Hawthorne Global Plans Growth Strategy
While Hawthorne Global Aviation might be one of the newest FBO brands in the field, in its DNA it is also one of the oldest. The Hawthorne name has been involved in aviation since the early 1930s and the company’s chain of service locations was purchased in 1998 by the Carlyle Group to form the bones of what is now Landmark Aviation. Hawthorne existed as a holding company until the return of several industry veterans who were involved with the company during its FBO ownership days. They decided to jump back into the aviation services arena and set about the process of building a new chain of locations, backed by private-equity firm Moelis Capital Partners.
That plan bore fruit early this year when the South Carolina-based company acquired ExcelAire at New York MacArthur Airport, the largest aviation services facility on Long Island, and in August the company announced it had purchased the former AeroPremier FBO at New Orleans Lakefront Airport, which had recently completed lengthy renovations to erase the scars from 2005’s Hurricane Katrina.

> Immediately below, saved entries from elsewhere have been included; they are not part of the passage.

(** * Vacation planner agent: a shallow embedding of [agent/tools.py] and
    [agent/graph.py], and the properties of its pipeline.

    Modelling conventions.
    - Python [int] is [Z].  Python [float] is idealised as an exact rational
      ([Q]): sums and products are exact, and [round(x, 2)] is rounding to
      the nearest hundredth with ties to the even hundredth.  Binary64
      representation error, infinities other than the [float("inf")] of
      [choose_destination], and NaN are outside the model.
    - Python [str] is [string] (bytes); [lower], [strip], [title] and the
      regular-expression classes act on the ASCII range.
    - A pandas data frame is the list of its rows; [sort_values] is a stable
      sort on the listed keys (no property below depends on the order among
      rows of equal keys); the two CSV files are parameters of a run.
    - The mutable state dictionary is a record threaded through the stages;
      a missing key or a subscript on [None] is an error value.
    - [adjust_itinerary_for_budget] rewrites the days of the itinerary in
      place; here it returns the new itinerary, which the caller stores.  The
      preview that [build_plan] pushes on the trace is a new list of the same
      day objects, so the rewrite shows in that entry: [validate_and_adjust]
      refreshes the days of the latest [build_itinerary] entry of the trace
      from the itinerary it stores ([share_preview]). *)

From Stdlib Require Import ZArith QArith Qround Qabs List String Ascii Bool Lia Lqa.
From Stdlib Require Import Permutation Sorted.
Import ListNotations.
Open Scope Z_scope.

“Our sweet spot is in growth areas,” Steven Levesque, Hawthorne’s president and CEO told AIN. “We target FBOs with nice term leases of 1 million gallons [annual fuel sales] or more, but we’re available to look at smaller FBOs that have known growth factors.” The company expects to reveal a deal for a greenfield development project at an airport in the Midwest soon and could announce several more acquisitions in the first quarter. Hawthorne conservatively expects to add several more FBOs a year to its growing footprint, toward a goal of approximately 20 locations over the next five years.
Toward a National Brand
“The infrastructure network would include medium to larger-size business and resort markets nationwide,” said Hawthorne chairman Bill Koch. “Already we have the Northeast and South, we’ve got one in the Midwest, and some coming on the West Coast as well, so we’ll be national in the near future.” In choosing potential locations, the company will weigh fuel flowage against any other services the FBO may offer such as aircraft charter/management or maintenance, all of which it got with its ExcelAire purchase. The company will maintain the ExcelAire brand as its aircraft charter/management division and roll any aircraft management contracts acquired through future FBO purchases into it.
“To have prominent aircraft management and charter capabilities from a premier operator on the East Coast gives us the ability to expand that service into new locations as acquired and built,” said Koch.
Hawthorne sees the recent trend of consolidation among FBOs continuing as operators who have faced a difficult four years seek exit strategies or to increase their liquidity. Levesque acknowledges that Hawthorne isn’t alone in the hunt for additional locations. “It is competitive, but at the same time we are not likely to be on the biggest airports,” he said. “We’re focused a little more on the next tier, the growth airports, because we think there’s a lot of value there.”
While it plans to standardize key areas such as customer service and line service training as well as back-office practices, Hawthorne said it will preserve the individual flavor at all its locations. “We’re not taking a chain strategy that tries to make them all look and be alike, but we’ll try to take the best of each market and find the consistency of quality service that we are trying to create,” Koch told AIN.
The company’s recent brief period of FBO ownership has been eventful. In late August, on the seven-year anniversary of Katrina, Lakefront Airport was again slammed by Hurricane Isaac, which flooded several FBOs, necessitating relocation to trailers as soggy terminals were emptied and gutted. The Hawthorne Global location completed repairs early last month, according to Levesque. While Hurricane Sandy ravaged the New York area at the end of October, the company’s MacArthur facility escaped serious damage and remained operational.